It seems that C-VILLE missed one in the “Cheap Shots ’05” story [December 20]: The “Fox Bias in News Reporting” Award to C-VILLE Weekly.

   C-VILLE’s coverage of the last year’s Charlottesville School Board issues and the City Council’s ultimate responsibility for the fiasco bordered on biased propaganda for the leadership of the Democratic Party. A clear example of C-VILLE getting it so wrong is the Cheap Shot indictment of Jeff Rossman, “winner” of the “Bill O’Reilly Modesty in Politics” Award along with Rob Schilling, for purportedly making statements indicating that the City Council “has been using appointed school boards to bolster a racist agenda… .”

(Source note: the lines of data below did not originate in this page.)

(** * Universal Integration Framework: webhook pipeline and OAuth set-up

    A shallow embedding of the TypeScript sources
    ([webhooks/validator.ts], [webhooks/processor.ts], [webhooks/manager.ts],
    [oauth/provider.ts], [oauth/providers/*.ts], [integration.ts],
    [api/client.ts]) together
    with the properties that the specification states about them.

    JavaScript strings are sequences of UTF-16 code units; [Buffer.from]
    turns them into UTF-8 bytes.  Exceptions are explicit: a function that
    may throw returns a [completion].  Objects that are mutated through a
    reference (the delivery records of the processor) live in a heap. *)

From Stdlib Require Import ZArith NArith QArith Qminmax Lqa Lia List Ascii String.
From Stdlib.Strings Require Byte.
From stdpp Require Import base option list gmap strings pretty fin_maps.

Local Open Scope N_scope.

(* ===================================================================== *)
(** * JavaScript values *)
(* ===================================================================== *)

Module Js.

(** A string is a list of UTF-16 code units (numbers below [2^16]). *)
Abbreviation JsString := (list N).

(** A string literal of the source, one code unit per character (the
    literals are ASCII). *)
Definition js (s : string) : JsString :=
  N_of_ascii <$> list_ascii_of_string s.

(** What [throw] carries: an [Error] object (or an instance of a
    subclass) with its message, or any other value. *)
Inductive JsThrown : Type :=
| ErrorObject (ctor : string) (message : JsString)
| OtherValue.

(** The outcome of evaluating a call. *)
Inductive completion (A : Type) : Type :=
| Normal (a : A)
| Throw (e : JsThrown).
Global Arguments Normal {A} a.
Global Arguments Throw {A} e.

Definition bind {A B} (c : completion A) (k : A → completion B) : completion B :=
  match c with
  | Normal a => k a
  | Throw e => Throw e
  end.

(** [error instanceof Error ? error.message : fallback] *)
Definition message_or (e : JsThrown) (fallback : JsString) : JsString :=
  match e with
  | ErrorObject _ m => m
  | OtherValue => fallback
  end.

(** Truthiness of a value of type [string | undefined]: [undefined] and
    the empty string are falsy. *)
Definition truthy (o : option JsString) : bool :=
  match o with
  | Some (_ :: _) => true
  | _ => false
  end.

(** [a || b] on values of type [string | undefined]. *)
Definition or_else (a b : option JsString) : option JsString :=
  if truthy a then a else b.

(** [s || d] where [d] is a string: the result is a string. *)
Definition or_default (a : option JsString) (d : JsString) : JsString :=
  match a with
  | Some (c :: s) => c :: s
  | _ => d
  end.

(** [String.prototype.toLowerCase] on the ASCII letters.  Header names are
    ASCII tokens; other code units are left as they are. *)
Definition toLowerCase (s : JsString) : JsString :=
  (λ c, if (65 <=? c) && (c <=? 90) then c + 32 else c) <$> s.

(** [Array.prototype.join]. *)
Fixpoint join (sep : JsString) (l : list JsString) : JsString :=
  match l with
  | [] => []
  | [x] => x
  | x :: rest => x ++ sep ++ join sep rest
  end.

(** [String.prototype.substr(start, length)]. *)
Definition substr (start len : nat) (s : JsString) : JsString :=
  take len (drop start s).

(** The parsed body of a request, typed [any] in the source.  Of an
    object only the four fields read by the event classifier matter;
    they hold [string | undefined]. *)
Inductive JsBody : Type :=
| BodyUndefined
| BodyNull
| BodyBoolean (b : bool)
| BodyNumber (z : Z)
| BodyString (s : JsString)
| BodyObject (fields : gmap JsString JsString).

(** [!!body] *)
Definition body_truthy (b : JsBody) : bool :=
  match b with
  | BodyUndefined | BodyNull => false
  | BodyBoolean b => b
  | BodyNumber z => negb (z =? 0)%Z
  | BodyString s => truthy (Some s)
  | BodyObject _ => true
  end.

   Jeff Rossman did no such thing in the course of the Scottie Griffin fiasco or during the elected school board referendum. I don’t recall Rossman ever making a statement claiming to be a “defender of local African-Americans.” Rossman’s reference to paternalism had nothing to do with race, but was about the anything-but-transparent control by a few party leaders over issues affecting our schoolchildren. As far as I understand, it was more about City Councilors who called parent activists “troublemakers.” The reference to Dixiecrats was about a small group of party leaders making decisions in smoke-filled backrooms with little or no transparency rather than trusting the wisdom of the citizenry.

   Jeff Rossman was a significant supporter of the Democratic Party this year and for C-VILLE Weekly to attack him for his stance on the elected school board—as well as C-VILLE’s biased coverage of these issues —indicates that conservatives like Fox News are not the only ones engaged in propagandistic tactics (and this from a liberal).

   By mistakenly focusing on Rossman, you missed the real story last year—accountability for the $290,000 Griffin fiasco and the cause of the populist embrace of the elected school board. Or maybe that’s the point. Focus on Rossman and we take the focus off accountability of the policy makers. The referendum for an elected school board was a bipartisan initiative and won with 73 percent of the vote. You are not making things better with this kind of reporting. C’mon, C-VILLE, get it straight. No more agit-prop a la O’Reilly, please. 

Walt Heinecke

Charlottesville

 

Jeffrey Rossman chimes in

While I was touched to have been awarded the “Bill O’Reilly Modesty in Politics” Award in your last issue, I don’t believe that I deserve this honor.

   You say that I have been given the award for “racial pandering” during the elected school board campaign. As evidence, you offer a quote of mine (which, incidentally, you misquoted) that I gave to The Hook shortly after the referendum passed.

   The quote was about paternalism, not race. Some of the arguments made by opponents of an elected school board were indeed paternalistic. Voters rejected these arguments on November 8.

   Contrary to what you insinuate in your award nomination, I never uttered the word “Dixiecrat,” nor did I accuse anyone—Democrats, Republicans, or Inde-pendents—of being racist.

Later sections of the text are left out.